Lieven Top, l’adviseur principal de la ministre flamande responsable du milieu, Joke Schauvliege, s’est déjà plaint dans un débat public que les états achètent de l’air bidon.

Lorsqu’on  interpelle l’administration à ce sujet, elle déclare qu’elle suit les règles internationales. La raison invoquée pour acheter des crédits par le truchement du fonds de carbone, sans critères supplémentaires, est: « l’étalement des risques ». Il suffit que la Flandre soit en règle sur le plan comptable. Mais même les critères durables appliqués par l’autorité fédérale ne satisfont pas, parce qu’il n’y a pas de contrôle sur le terrain. Un fonctionnaire qui ne supportait cela plus longtemps a raconté off the record (de façon non-officielle) que «  ce sont toujours les projets qui réduisent réellement les émissions et les projets durables qui sont refusés, précisément parce qu’il est moins sûr qu’ils pourront générer des crédits. » Cela explique pourquoi des projets de reboisement représentent moins de un pour cent de tout le marché CDM.

Près de Sirsa, dans l’état indien occidental de Haryana, se trouve le premier projet de reboisement au monde enregistré près du CDM. A la limite du grand désert Thar le département local forestier plante de nouveaux arbres sur les terres appauvries que des paysans mettent à la disposition. Les autorités assument les frais de plantation et d’entretien. Les paysans à leur tour seront payés par le CDM. Ils restent d’ailleurs propriétaires des terres et même des nouveaux arbres. Une association composée d’élus locaux répartira l’argent parmi les paysans participants.

Lors d’une visite à la plantation, Baldev Dhaial, le président de l’association nous dit que: ’les arbres n’absorbent pas seulement le carbone, mais pour nous ils sont une protection contre la progression du désert. Ils purifient l’air et font monter le niveau de la nappe aquifère.’ D’autres paysans acquiescent avec enthousiasme. L’un des deux dit que les arbres vont rendre la terre de nouveau fertile, qu’ils produiront des fruits pour la vente et que le bois mort est un combustible idéal pour la cuisine. Ce projet aide les gens à s’adapter aux problèmes du changement climatique et à la désertification, de plus le projet combat la pauvreté. Hélas, la petite oasis est vulnérable.

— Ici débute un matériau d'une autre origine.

(** ** The shape of what [urlparse] returns *)

Section ParseShape.
Import Str UrlParse.

(** The cut that [urlsplit] makes at the first [#] and at the first
    [?], when there is one. *)
Lemma cut_spec (c : ascii) (x : string) :
  let r := if contains c x then split1 c x else (x, EmptyString) in
  contains c (fst r) = false /\ exists t, x = fst r ++ t.
Proof.
  intros r. subst r. destruct (contains c x) eqn:E.
  - destruct (split1_spec c x E) as [a [b [Hx [Ha Hs]]]].
    rewrite Hs. simpl. split; [exact Ha | now exists (String c b)].
  - simpl. split; [exact E|]. exists EmptyString. now rewrite append_empty.
Qed.

(** [urlsplit] hands the scheme it was given through, and leaves no
    [#] and no [?] in the path. *)
Lemma split_rest_shape (sch u : string) r :
  split_rest sch u = Ok r ->
  exists n pth q fr,
    r = (sch, n, pth, q, fr)
    /\ contains "#" pth = false /\ contains "?" pth = false.
Proof.
  unfold split_rest.
  set (first := if String.eqb (slice_to u 2) "//" then _ else _).
  destruct first as [[n u0]|e]; simpl; [|discriminate].
  pose proof (cut_spec "#" u0) as Hhash.
  destruct (if contains "#" u0 then split1 "#" u0 else (u0, EmptyString))
    as [u1 fr].
  pose proof (cut_spec "?" u1) as Hquery.
  destruct (if contains "?" u1 then split1 "?" u1 else (u1, EmptyString))
    as [u2 q].
  simpl in Hhash, Hquery.
  destruct Hhash as [Hhash _]. destruct Hquery as [Hquery [t Ht]].
  intros H. injection H as <-.
  exists n, u2, q, fr. repeat split; [|exact Hquery].
  rewrite Ht, contains_app in Hhash.
  now apply orb_false_iff in Hhash.
Qed.
(** C3.  [occult] first sets the five contact times to -100: whatever it
    returns, the contact record is the reset one, or the one the contact
    scans made of it.  When the 14 samples of the separation have no
    three-point minimum, or when the medium scan finds one whose
    separation is above the sum of the two semidiameters plus 50 seconds
    of arc, it returns nil and the five contact times are still -100,
    hence negative. *)
Theorem occult_no_event (fuel : nat) (o1 o2 : obj2 G) (v : vars G) :
  (forall err v', occult' fuel o1 o2 v = Some (err, v') ->
     occ v' = occ_reset (occ v) \/
     exists fs g di,
       contacts' fuel fs g di (occ_reset (occ v)) = Some (err, v')) /\
  (~ interior_minimum (fun k => dist (point o1 k) (point o2 k)) 14 \/
   (exists c, coarse (point o1) (point o2) = Some c /\
      let m := medium' o1 o2 v c in
      sc_ok m = true /\
      sc_d2 m > semi2 (act (sc_occ1 m)) + semi2 (act (sc_occ2 m)) + 50) ->
   exists v', occult' fuel o1 o2 v = Some (None, v') /\
     occ v' = occ_reset (occ v) /\
     (t1 (occ v') = -100 /\ t2 (occ v') = -100 /\ t3 (occ v') = -100 /\
      t4 (occ v') = -100 /\ t5 (occ v') = -100) /\
     (t1 (occ v') < 0 /\ t2 (occ v') < 0 /\ t3 (occ v') < 0 /\
      t4 (occ v') < 0 /\ t5 (occ v') < 0)).
Proof.
  split.
  { intros err v' Hocc.
    destruct (occult_cases fuel o1 o2 v) as [[_ H] | (c & _ & Hcases)].
    - rewrite H in Hocc; injection Hocc as <- <-; left; reflexivity.
    - cbv zeta in Hcases.
      destruct Hcases as [[_ H] | [(_ & _ & H) | (_ & _ & Hfine)]].
      + rewrite H in Hocc; injection Hocc as <- <-; left; reflexivity.
      + rewrite H in Hocc; injection Hocc as <- <-; left; reflexivity.
      + destruct Hfine as (fs & g & di & _ & Hcases). cbv zeta in Hcases.
        destruct Hcases as [[_ H] | [(_ & _ & H) | (_ & _ & H)]].
        * rewrite H in Hocc; injection Hocc as <- <-; left; reflexivity.
        * rewrite H in Hocc; injection Hocc as <- <-; left; reflexivity.
        * right; exists fs, g, di. rewrite <- H; exact Hocc. }
  intros Hcond.
  assert (Hret : exists v', occult' fuel o1 o2 v = Some (None, v') /\
                            occ v' = occ_reset (occ v)).
  { destruct (occult_cases fuel o1 o2 v) as [[Hc Hocc] | (c & Hc & Hcases)].
    - eexists; split; [exact Hocc | reflexivity].
    - destruct Hcond as [Hno | (c' & Hc' & Hok & Hfar)].
      + exfalso; apply Hno, coarse_iff; congruence.
      + assert (c' = c) by congruence; subst c'.
        cbv zeta in Hcases.
        destruct Hcases as [[Hbad _] | [(_ & _ & Hocc) | (_ & Hle & _)]].
        * rewrite Hbad in Hok; discriminate.
        * eexists; split; [exact Hocc | reflexivity].
        * lra. }
  destruct Hret as (v' & Hocc & Hreset).
  exists v'. split; [exact Hocc |]. split; [exact Hreset |].
  rewrite Hreset; simpl. repeat split; lra.
Qed.
(** X17.  On a reachable session, and with the draw in [0, 1), a section is
    skipped only when the sheet read for the request has no question at all
    in that section: no answered question ever stands in the way. *)
Theorem skip_means_empty_section (i : Input) (s : Session) (sec : option string) :
  reachable s → (random i < random_den)%N →
  Skipping sec ∈ replies (handler i s) →
  ∀ q, q ∈ questions i → Some (Question.section q) ≠ sec.
Proof.
  intros Hreach Hr. pose proof (reachable_inv _ Hreach) as Hinv.
  destruct (handler_cases i s)
    as [[Hst Hb] | [[Hst Hb] | [Hst | [[Hst Hq] | (q' & Hst & Hq & [Hv | (n & Hn & Hv)])]]]].
  - rewrite handler_idle by done. intros Hin. by apply elem_of_nil in Hin.
  - rewrite handler_start by done. rewrite replies_prepend. unfold replies at 1.
    simpl. intros Hin. in_trace Hin.
    by apply (Skipping_askNext i (started s) sec (inv_started s)).
  - rewrite handler_asking by done. intros Hin.
    apply (Skipping_askNext i s sec Hinv); [congruence | done | done].
  - rewrite handler_Threw by done. intros Hin. by apply elem_of_nil in Hin.
  - rewrite (handler_invalid _ _ q') by done. intros Hin. in_trace Hin.
  - rewrite (handler_valid _ _ q' n) by done. rewrite replies_prepend.
    unfold replies at 1. simpl. intros Hin.
    by apply (Skipping_askNext i (recorded i s q' n) sec
                (inv_recorded i s q' n Hinv Hst Hq Hn Hv)).
Qed.

(** One request that is taken up either ends the run or moves the index. *)
Lemma taken_progress i s :
  session_inv s → state s ≠ IDLE → taken s i = true →
  session_inv (session_after (handler i s)) ∧
  (state (session_after (handler i s)) = IDLE ∨
   (state (session_after (handler i s)) ≠ IDLE ∧
    sectionIndex (session_after (handler i s)) = (sectionIndex s + 1)%Z)).
Proof.
  intros Hinv Hst Ht. split; [by apply inv_handler|].
  assert (∀ s0, state s0 = ASKING → sectionIndex s0 = sectionIndex s →
    state (session_after (askNext i s0)) = IDLE ∨
    (state (session_after (askNext i s0)) ≠ IDLE ∧
     sectionIndex (session_after (askNext i s0)) = (sectionIndex s + 1)%Z)) as Hask.
  { intros s0 Hs0 Hidx.
    destruct (decide (Z.of_nat (length SECTIONS) ≤ sectionIndex s0)%Z) as [Hend | Hlt].
    - left. rewrite askNext_score by done. unfold score. by destruct (totals _).
    - right. destruct (askNext_advances i s0 Hs0) as [Hi Hc]; [lia|].
      rewrite Hi, Hidx. split; [|done].
      destruct Hc as [(q & _ & -> & _) | (-> & _)]; done. }
  unfold taken in Ht. destruct (state s) eqn:Hs; [done | |].
  - rewrite handler_asking by done. by apply Hask.
  - destruct (currentQ s) as [q|] eqn:Hq; [|done].
    apply negb_true_iff in Ht.
    destruct (Text.parseInt (body i)) as [n|] eqn:Hn; [|done].
    rewrite (handler_valid _ _ q n) by done. unfold prepend. simpl.
    by apply Hask.
Qed.

Lemma run_completes_inv inputs s :
  session_inv s → state s ≠ IDLE → all_taken s inputs = true →
  (6 - sectionIndex s ≤ Z.of_nat (length inputs))%Z →
  ∃ k, (0 < Z.of_nat k ≤ 6 - sectionIndex s)%Z ∧
       state (after (take k inputs) s) = IDLE.
Proof.
  revert s. induction inputs as [|i inputs IH]; intros s Hinv Hst Hall Hlen.
  - pose proof (inv_index _ Hinv) as Hi.
    change (Z.of_nat (length SECTIONS)) with 5%Z in Hi. simpl in Hlen. lia.
  - simpl in Hall. apply andb_true_iff in Hall as [Ht Hall].
    pose proof (inv_index _ Hinv) as Hi.
    change (Z.of_nat (length SECTIONS)) with 5%Z in Hi.
    destruct (taken_progress i s Hinv Hst Ht) as [Hinv' [Hidle | [Hne Hidx]]].
    + exists 1. split; [lia | done].
    + destruct (IH _ Hinv' Hne Hall) as (k & Hk & Hidle).
      { rewrite Hidx. simpl length in Hlen. lia. }
      exists (S k). split; [lia | done].
Qed.

(** X18.  A run always comes to its end: from a reachable session that is
    not IDLE, a sequence of requests that are all taken up (no rejected
    reply) and that is at least [6 - sectionIndex] long brings the session
    back to IDLE, after at most [6 - sectionIndex] of them. *)
Theorem run_completes (inputs : list Input) (s : Session) :
  reachable s → state s ≠ IDLE → all_taken s inputs = true →
  (6 - sectionIndex s ≤ Z.of_nat (length inputs))%Z →
  ∃ k, (0 < Z.of_nat k ≤ 6 - sectionIndex s)%Z ∧
       state (after (take k inputs) s) = IDLE.
Proof. intros Hr. apply run_completes_inv. by apply reachable_inv. Qed.

(* ===================================================================== *)
(** ** The in-memory store: reads, writes and other keys                  *)
(* ===================================================================== *)

Section StoreMore.
Context {V : Type}.
Implicit Types memStore : gmap string (Store.entry V).

Lemma memGet_written memStore key (v : V) (ttl t0 t1 : Z) :
  (t1 ≤ t0 + ttl * 1000)%Z →
  Store.memGet t1 key (Store.memSet t0 key v ttl memStore) =
  (Some v, Store.memSet t0 key v ttl memStore).
Proof.
  intros Ht. apply (memGet_live t1 key _ (Store.mkEntry v (t0 + ttl * 1000))); [|done].
  apply lookup_insert_eq.
Qed.

(** X20.  A read changes the store in one way only: it removes the entry it
    reads when that entry has expired.  Entries under other keys stay; a
    read that returns a value leaves the whole store as it was, and that
    value is the one of an entry that has no expiry or has not passed it; a
    read that returns absent leaves no entry under the key. *)
Theorem memGet_only_evicts now key memStore :
  (∀ key', key' ≠ key →
     snd (Store.memGet now key memStore) !! key' = memStore !! key') ∧
  (fst (Store.memGet now key memStore) = None →
     snd (Store.memGet now key memStore) !! key = None) ∧
  (∀ v, fst (Store.memGet now key memStore) = Some v →
     snd (Store.memGet now key memStore) = memStore ∧
     ∃ rec, memStore !! key = Some rec ∧ Store.value rec = v ∧
            (Store.expires rec = 0 ∨ now ≤ Store.expires rec)%Z).
Proof.
  unfold Store.memGet. destruct (memStore !! key) as [rec|] eqn:Hrec; simpl.
  - destruct (negb (Store.expires rec =? 0)%Z && (Store.expires rec <? now)%Z)
      eqn:Hexp; simpl.
    + split; [|split; [|done]].
      * intros key' Hne. by rewrite lookup_delete_ne.
      * intros _. apply lookup_delete_eq.
    + split; [done|]. split; [done|]. intros v [= <-]. split; [done|].
      exists rec. split; [done|]. split; [done|].
      apply andb_false_iff in Hexp as [Hz | Hlt].
      * left. apply negb_false_iff, Z.eqb_eq in Hz. done.
      * right. by apply Z.ltb_ge in Hlt.
  - done.
Qed.

(** X21.  The last write wins and restarts the expiry: writing a key again
    replaces both the value and the expiry stamp, so a read within the new
    time to live returns the new value even when the old stamp has passed. *)
Theorem memSet_overwrites memStore key (v1 v2 : V) (ttl1 ttl2 t0 t1 t2 : Z) :
  (t2 ≤ t1 + ttl2 * 1000)%Z →
  Store.memSet t1 key v2 ttl2 (Store.memSet t0 key v1 ttl1 memStore) =
    Store.memSet t1 key v2 ttl2 memStore ∧
  fst (Store.memGet t2 key
         (Store.memSet t1 key v2 ttl2 (Store.memSet t0 key v1 ttl1 memStore)))
    = Some v2.
Proof.
  intros Ht2. unfold Store.memSet at 1 2 3. rewrite insert_insert_eq.
  split; [done|]. fold (Store.memSet t1 key v2 ttl2 memStore).
  by rewrite memGet_written.
Qed.

(** X22.  An entry whose expiry stamp comes out as 0 never expires: the
    guard [rec.expires && ...] takes 0 for "no expiry", so every later read
    returns the value and keeps the entry. *)
Theorem zero_expiry_never_expires memStore key (v : V) (ttl t0 t1 : Z) :
  (t0 + ttl * 1000 = 0)%Z →
  Store.memGet t1 key (Store.memSet t0 key v ttl memStore) =
  (Some v, Store.memSet t0 key v ttl memStore).
Proof.
  intros Hz. unfold Store.memGet, Store.memSet. rewrite lookup_insert_eq. simpl.
  by rewrite Hz.
Qed.

(** X23.  Reads and writes under different keys do not interfere: a read of
    [key'] after a write of [key] returns what it returned before the
    write, and the two operations commute on the store. *)
Theorem memGet_memSet_commute memStore key key' (v : V) (ttl t0 now : Z) :
  key ≠ key' →
  Store.memGet now key' (Store.memSet t0 key v ttl memStore) =
  (fst (Store.memGet now key' memStore),
   Store.memSet t0 key v ttl (snd (Store.memGet now key' memStore))).
Proof.
  intros Hne. unfold Store.memGet, Store.memSet.
  rewrite lookup_insert_ne by done.
  destruct (memStore !! key') as [rec|]; [|done].
  case_match; simpl; [|done]. by rewrite delete_insert_ne.
Qed.

End StoreMore.

(* ===================================================================== *)
(** ** Requests against the in-memory store                               *)
(* ===================================================================== *)

Lemma SetSession_handler i s key p :
  SetSession key p ∈ trace (handler i s) → key = from i.
Proof.
  destruct (handler_cases i s)
    as [[Hst Hb] | [[Hst Hb] | [Hst | [[Hst Hq] | (q & Hst & Hq & [Hv | (n & Hn & Hv)])]]]].
  - rewrite handler_idle by done. simpl. intros H. in_trace H. by injection H as -> ->.
  - rewrite handler_start by done. intros H. apply SetSession_prepend in H; [|done].
    by apply SetSession_askNext in H as [-> _].
  - rewrite handler_asking by done. intros H. by apply SetSession_askNext in H as [-> _].
  - rewrite handler_Threw by done. simpl. intros H. by apply elem_of_nil in H.
  - rewrite (handler_invalid _ _ q) by done. simpl. intros H. in_trace H.
  - rewrite (handler_valid _ _ q n) by done. intros H.
    apply SetSession_prepend in H; [|done].
    by apply SetSession_askNext in H as [-> _].
Qed.

Lemma effects_store now key t (memStore : gmap string (Store.entry Session)) :
  (∀ k p, SetSession k p ∈ t → k = key) →
  foldl (apply_effect now) memStore t =
  foldl (λ m p, Store.memSet now key p Store.default_ttl m) memStore (saved t).
Proof.
  revert memStore. induction t as [|e t IH]; intros memStore Hkey; [done|].
  simpl. rewrite IH by (intros k p Hin; apply (Hkey k p); by right).
  destruct e as [| k p |]; simpl; try done.
  by rewrite (Hkey k p) by left.
Qed.

(** What a request does to the store: the read, and the one write if the
    handler persisted. *)
Lemma serve_store i memStore :
  serve i memStore =
  (webhook i (fst (Store.memGet (now i) (from i) memStore)),
   match persisted (webhook i (fst (Store.memGet (now i) (from i) memStore))) with
   | Some p =>
       Store.memSet (now i) (from i) p Store.default_ttl
         (snd (Store.memGet (now i) (from i) memStore))
   | None => snd (Store.memGet (now i) (from i) memStore)
   end).
Proof.
  unfold serve. destruct (Store.memGet (now i) (from i) memStore) as [stored m1].
  simpl. f_equal. unfold webhook, persisted.
  rewrite (effects_store _ (from i)) by (intros k p; apply SetSession_handler).
  by destruct (handler_saved i (default (freshSession (now i)) stored)) as [-> | [-> _]].
Qed.

Lemma serve_other i memStore key :
  key ≠ from i → snd (serve i memStore) !! key = memStore !! key.
Proof.
  intros Hne. rewrite serve_store. simpl.
  assert (snd (Store.memGet (now i) (from i) memStore) !! key = memStore !! key) as Hget.
  { unfold Store.memGet. destruct (memStore !! from i); [|done].
    case_match; simpl; [|done]. by rewrite lookup_delete_ne. }
  destruct (persisted _); [|done].
  unfold Store.memSet. by rewrite lookup_insert_ne.
Qed.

Au moment où le forestier Raj Kumar Jangra nous explique les avantages du projet, nous voyons un berger avec son troupeau envahir la plantation. Jangra nous dit: «  Il y a eu cette année trop peu de pluies de mousson et les pâturages sont desséchés. Il faut donc protéger particulièrement la plantation. Un autre risque est que l’absorption de carbone reste provisoire. A tout moment, par exemple lors d’une mauvaise récolte, le fermier peut décider d’abattre ses arbres et de les vendre. Une partie du carbone absorbé rejaillirait alors dans l’atmosphère, même si une grosse partie reste dans le sol et dans le bois que l’on ne brûlera pas. Les risques sont grands, mais la Commission Européenne soutient ce projet expérimental précisément parce qu’il offre beaucoup de potentialité. Mais l’oasis de Sirsa produit une réduction d’émission de gaz de serre qui est cent fois plus importante que la réduction bidon du projet à Rampur.


Les questions demeurent


Le professeur Aviel Verbruggen de l’Université d’Anvers, membre de l’IPCC, affirme que le marché des émissions est ingouvernable, et que les CDM bureaucratiques sont des manifestations des blocages dans la politique environnementale dus au refus des élites riches de choisir la voie du développement durable. Les autorités fédérales essaient, comme un éléphant dans un magasin de porcelaine, d’agir soi-disant en douceur. Le gouvernement flamand n’est même pas prudent. Alors que tout le monde se risque sur la pente glissante des contrats à l’étranger, les investissements dans le pays même se font attendre. La Cour des Comptes dans son évaluation, critique vivement le fait que les autorités fédérales ont investi si peu dans la liaison entre les parcs d’éoliennes en mer et notre réseau d’électricité, de façon à ce qu’aujourd’hui il n’y ait que 30 des 2000 MW prévus pour 2010 d’énergie éolienne réalisés.

L’argent nécessaire semble s’être volatilisé. Même si les critères sont sévères, la question demeure: quel crédit accorder à la durabilité d’une politique qui veut acheter des crédits dans un marché qui pour plus de la moitié consiste en air bidon et non en air purifié?